(* ===== verification/AiTransform.v ===== *)
(** * Request bodies of language models ([src/src/plugins/ai_proxy])

    The provider table ([provider.rs]) and the pure body transformation
    ([transform.rs]): validation of the chat shape, the deep merge of options,
    the forced token limit and the conversion to Anthropic's messages.  Reading
    and printing JSON is a type class. *)

From Stdlib Require Import ZArith Lia Ascii.
From stdpp Require Import base tactics gmap strings pretty option list.
From S2P Require Import Prelude Errors GraphStore Utf8 Json Hosts Config RequestBodies.

Open Scope Z_scope.

(** ** Providers *)

Inductive Provider : Type := Openai | OpenaiCompatible | Deepseek | Anthropic.
#[export] Instance Provider_eq_dec : EqDecision Provider.
Proof. solve_decision. Defined.

Definition provider_as_str (self : Provider) : string :=
  match self with Openai => "openai" | OpenaiCompatible => "openai-compatible" | Deepseek => "deepseek" | Anthropic => "anthropic" end.

Inductive MaxTokensField : Type := MaxCompletionTokens | MaxTokens.

Record ProviderSpec : Type := {
  default_endpoint : option string;
  chat_path : string;
  max_tokens_field : MaxTokensField;
  content_type : string;
}.

Definition provider_spec (provider : Provider) : ProviderSpec :=
  match provider with
  | Openai => {| default_endpoint := Some "https://api.openai.com/v1/chat/completions"; chat_path := "/v1/chat/completions";
                 max_tokens_field := MaxCompletionTokens; content_type := "application/json" |}
  | OpenaiCompatible => {| default_endpoint := None; chat_path := "/v1/chat/completions"; max_tokens_field := MaxTokens; content_type := "application/json" |}
  | Deepseek => {| default_endpoint := Some "https://api.deepseek.com/chat/completions"; chat_path := "/chat/completions";
                   max_tokens_field := MaxTokens; content_type := "application/json" |}
  | Anthropic => {| default_endpoint := Some "https://api.anthropic.com/v1/messages"; chat_path := "/v1/messages";
                    max_tokens_field := MaxTokens; content_type := "application/json" |}
  end.

(** ** Errors *)

Inductive TransformError : Type :=
| InvalidJson (message : string)
| MissingField (field : string)
| BadMessagesShape (message : string)
| InvalidField (message : string).

Definition detail (self : TransformError) : string :=
  match self with
  | InvalidJson message => message
  | MissingField field => "request body is missing required field '" +:+ field +:+ "'"
  | BadMessagesShape message => message
  | InvalidField message => message
  end.

(** ** Validation *)

Definition is_object (v : Json) : bool := match v with JObject _ => true | _ => false end.
Definition is_string (v : Json) : bool := match v with JString _ => true | _ => false end.
Definition is_boolean (v : Json) : bool := match v with JBool _ => true | _ => false end.
Definition is_null (v : Json) : bool := match v with JNull => true | _ => false end.
Definition as_array (v : Json) : option (list Json) := match v with JArray l => Some l | _ => None end.
Definition as_u64 (v : Json) : option Z := match v with JNumber (NInt z) => if between 0 u64_max z then Some z else None | _ => None end.

Definition message_at (index : nat) : string := "messages[" +:+ pretty (Z.of_nat index) +:+ "]".

Definition validate_message (index : nat) (message : Json) : Result unit TransformError :=
  match message with
  | JObject object =>
    match obj_get "role" object ≫= as_str with
    | None => Err (BadMessagesShape (message_at index +:+ ".role must be a string"))
    | Some role =>
      if bool_decide (role = "") then Err (BadMessagesShape (message_at index +:+ ".role must not be empty"))
      else match obj_get "content" object ≫= as_str with
           | None => Err (BadMessagesShape (message_at index +:+ ".content must be a string"))
           | Some _ => Ok ()
           end
    end
  | _ => Err (BadMessagesShape (message_at index +:+ " must be an object"))
  end.

Fixpoint validate_messages (index : nat) (array : list Json) : Result unit TransformError :=
  match array with
  | [] => Ok ()
  | message :: array => let? _ := validate_message index message in validate_messages (S index) array
  end.

Definition validate_messages_shape (body : Json) : Result unit TransformError :=
  match json_get "messages" body with
  | None => Err (MissingField "messages")
  | Some messages =>
    match as_array messages with
    | None => Err (BadMessagesShape "messages must be an array")
    | Some [] => Err (BadMessagesShape "messages must contain at least one message")
    | Some array => validate_messages 0 array
    end
  end.

(** An integer of at least one. *)
Definition positive_u64 (v : Json) : bool := match as_u64 v with Some tokens => 1 <=? tokens | None => false end.

Definition validate_limit (body : Json) (field : string) : Result unit TransformError :=
  match json_get field body with
  | Some value => if positive_u64 value then Ok () else Err (InvalidField ("'" +:+ field +:+ "' must be an integer >= 1"))
  | None => Ok ()
  end.

Definition validate_field_types (body : Json) : Result unit TransformError :=
  let? _ := match json_get "stream" body with
            | Some stream => if is_boolean stream then Ok () else Err (InvalidField "'stream' must be a boolean")
            | None => Ok ()
            end in
  let? _ := validate_limit body "max_tokens" in
  validate_limit body "max_completion_tokens".

Definition validate_anthropic_requirements (body : Fields) : Result unit TransformError :=
  let? _ := match obj_get "model" body with
            | Some model => if is_string model then Ok () else Err (InvalidField "'model' must be a string")
            | None => Err (MissingField "model")
            end in
  let? _ := match obj_get "max_tokens" body with
            | Some max_tokens => if positive_u64 max_tokens then Ok () else Err (InvalidField "'max_tokens' must be an integer >= 1")
            | None => Err (MissingField "max_tokens")
            end in
  match obj_get "messages" body ≫= as_array with
  | Some (_ :: _) => Ok ()
  | _ => Err (BadMessagesShape "messages must contain at least one non-system message")
  end.

(** ** The merge *)

(** Patch entries in key order: objects recurse, everything else replaces. *)
Fixpoint deep_merge (target patch : Json) {struct patch} : Json :=
  match target, patch with
  | JObject target_map, JObject patch_map =>
    JObject ((fix go (m : Fields) (l : list (string * Json)) : Fields :=
      match l with
      | [] => m
      | (key, patch_value) :: l =>
        go match obj_get key m with
           | Some target_value =>
             if is_object target_value && is_object patch_value then obj_set key (deep_merge target_value patch_value) m
             else obj_insert key patch_value m
           | None => obj_insert key patch_value m
           end l
      end) target_map patch_map)
  | _, patch_value => patch_value
  end.

Definition apply_max_tokens (body : Json) (max_tokens : Z) (provider : Provider) : Json :=
  match body with
  | JObject object =>
    JObject match max_tokens_field (provider_spec provider) with
            | MaxCompletionTokens => obj_remove "max_tokens" (obj_insert "max_completion_tokens" (JNumber (NInt max_tokens)) object)
            | MaxTokens => obj_insert "max_tokens" (JNumber (NInt max_tokens)) object
            end
  | _ => body
  end.

(** ** Anthropic *)

(** System texts and the other messages, in order. *)
Fixpoint split_messages (index : nat) (array : list Json) : Result (list string * list Json) TransformError :=
  match array with
  | [] => Ok ([], [])
  | message :: array =>
    match json_get "role" message ≫= as_str, json_get "content" message ≫= as_str with
    | Some role, Some content =>
      if bool_decide (role = "system") then
        let? r := split_messages (S index) array in Ok (content :: r.1, r.2)
      else if bool_decide (role = "user") || bool_decide (role = "assistant") then
        let? r := split_messages (S index) array in
        Ok (r.1, JObject (obj_insert "content" (JString content) [("role", JString role)]) :: r.2)
      else Err (BadMessagesShape (message_at index +:+ ".role '" +:+ role +:+ "' is not supported by provider anthropic (supported: system, user, assistant)"))
    | Some _, None => Err (BadMessagesShape (message_at index +:+ ".content must be a string"))
    | None, _ => Err (BadMessagesShape (message_at index +:+ ".role must be a string"))
    end
  end.

(** [filter(|value| !value.is_null())] *)
Definition present (field : string) (body : Json) : option Json :=
  match json_get field body with Some v => if is_null v then None else Some v | None => None end.
Definition copy_field (body : Json) (out : Fields) (field : string) : Fields :=
  match present field body with Some v => obj_insert field v out | None => out end.

Definition convert_to_anthropic (body : Json) : Result Fields TransformError :=
  let? parts := match json_get "messages" body ≫= as_array with Some array => split_messages 0 array | None => Ok ([], []) end in
  let out := copy_field body [] "model" in
  let out := match parts.1 with [] => out | system_parts => obj_insert "system" (JString (String.concat (str2 "010" "010") system_parts)) out end in
  let out := obj_insert "messages" (JArray parts.2) out in
  let out := match (match present "max_tokens" body with Some v => Some v | None => present "max_completion_tokens" body end) with
             | Some v => obj_insert "max_tokens" v out
             | None => out
             end in
  let out := fold_left (copy_field body) ["stream"; "temperature"; "top_p"; "top_k"] out in
  Ok match present "stop" body with Some v => obj_insert "stop_sequences" v out | None => out end.

(** ** The transformation *)

Class JsonBytes : Type := {
  json_from_slice : string -> Result Json string;
  json_to_vec : Json -> Result string string;
}.

Record TransformedRequest : Type := { out_body : string; streaming : bool }.

(** The client's body with the options merged and the limit forced. *)
Definition merged_body (client : Json) (options : option Json) (max_tokens : option Z) (provider : Provider) : Json :=
  let body := match options with Some o => if is_object o then deep_merge client o else client | None => client end in
  match max_tokens with Some n => apply_max_tokens body n provider | None => body end.

(** The value that is printed. *)
Definition transform_value (client : Json) (options : option Json) (max_tokens : option Z) (provider : Provider) : Result Json TransformError :=
  if negb (is_object client) then Err (InvalidJson "request body must be a JSON object")
  else
    let? _ := validate_messages_shape client in
    let body := merged_body client options max_tokens provider in
    let? _ := validate_messages_shape body in
    let? _ := validate_field_types body in
    if bool_decide (provider = Anthropic) then
      let? converted := convert_to_anthropic body in
      let? _ := validate_anthropic_requirements converted in
      Ok (JObject converted)
    else Ok body.

Definition is_streaming (body : Json) : bool := match json_get "stream" body with Some (JBool true) => true | _ => false end.

Definition transform_request `{JsonBytes} (client_body : string) (options : option Json) (max_tokens : option Z) (provider : Provider)
    : Result TransformedRequest TransformError :=
  let? client := map_err (fun error => InvalidJson ("request body is not valid JSON: " +:+ error)) (json_from_slice client_body) in
  let? body := transform_value client options max_tokens provider in
  let? serialized := map_err (fun error => InvalidJson ("failed to serialize transformed body: " +:+ error)) (json_to_vec body) in
  Ok {| out_body := serialized; streaming := is_streaming body |}.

━━━━━━━━━━━━━━━━━━━━

| THE PROBLEM |
Starting at the line above that contains "else match obj_get", repeat each line exactly up to and including the line that contains "(** An integer of at least one. *)", and stop there.

| WRITTEN REPLY |
      else match obj_get "content" object ≫= as_str with
           | None => Err (BadMessagesShape (message_at index +:+ ".content must be a string"))
           | Some _ => Ok ()
           end
    end
  | _ => Err (BadMessagesShape (message_at index +:+ " must be an object"))
  end.

Fixpoint validate_messages (index : nat) (array : list Json) : Result unit TransformError :=
  match array with
  | [] => Ok ()
  | message :: array => let? _ := validate_message index message in validate_messages (S index) array
  end.

Definition validate_messages_shape (body : Json) : Result unit TransformError :=
  match json_get "messages" body with
  | None => Err (MissingField "messages")
  | Some messages =>
    match as_array messages with
    | None => Err (BadMessagesShape "messages must be an array")
    | Some [] => Err (BadMessagesShape "messages must contain at least one message")
    | Some array => validate_messages 0 array
    end
  end.

(** An integer of at least one. *)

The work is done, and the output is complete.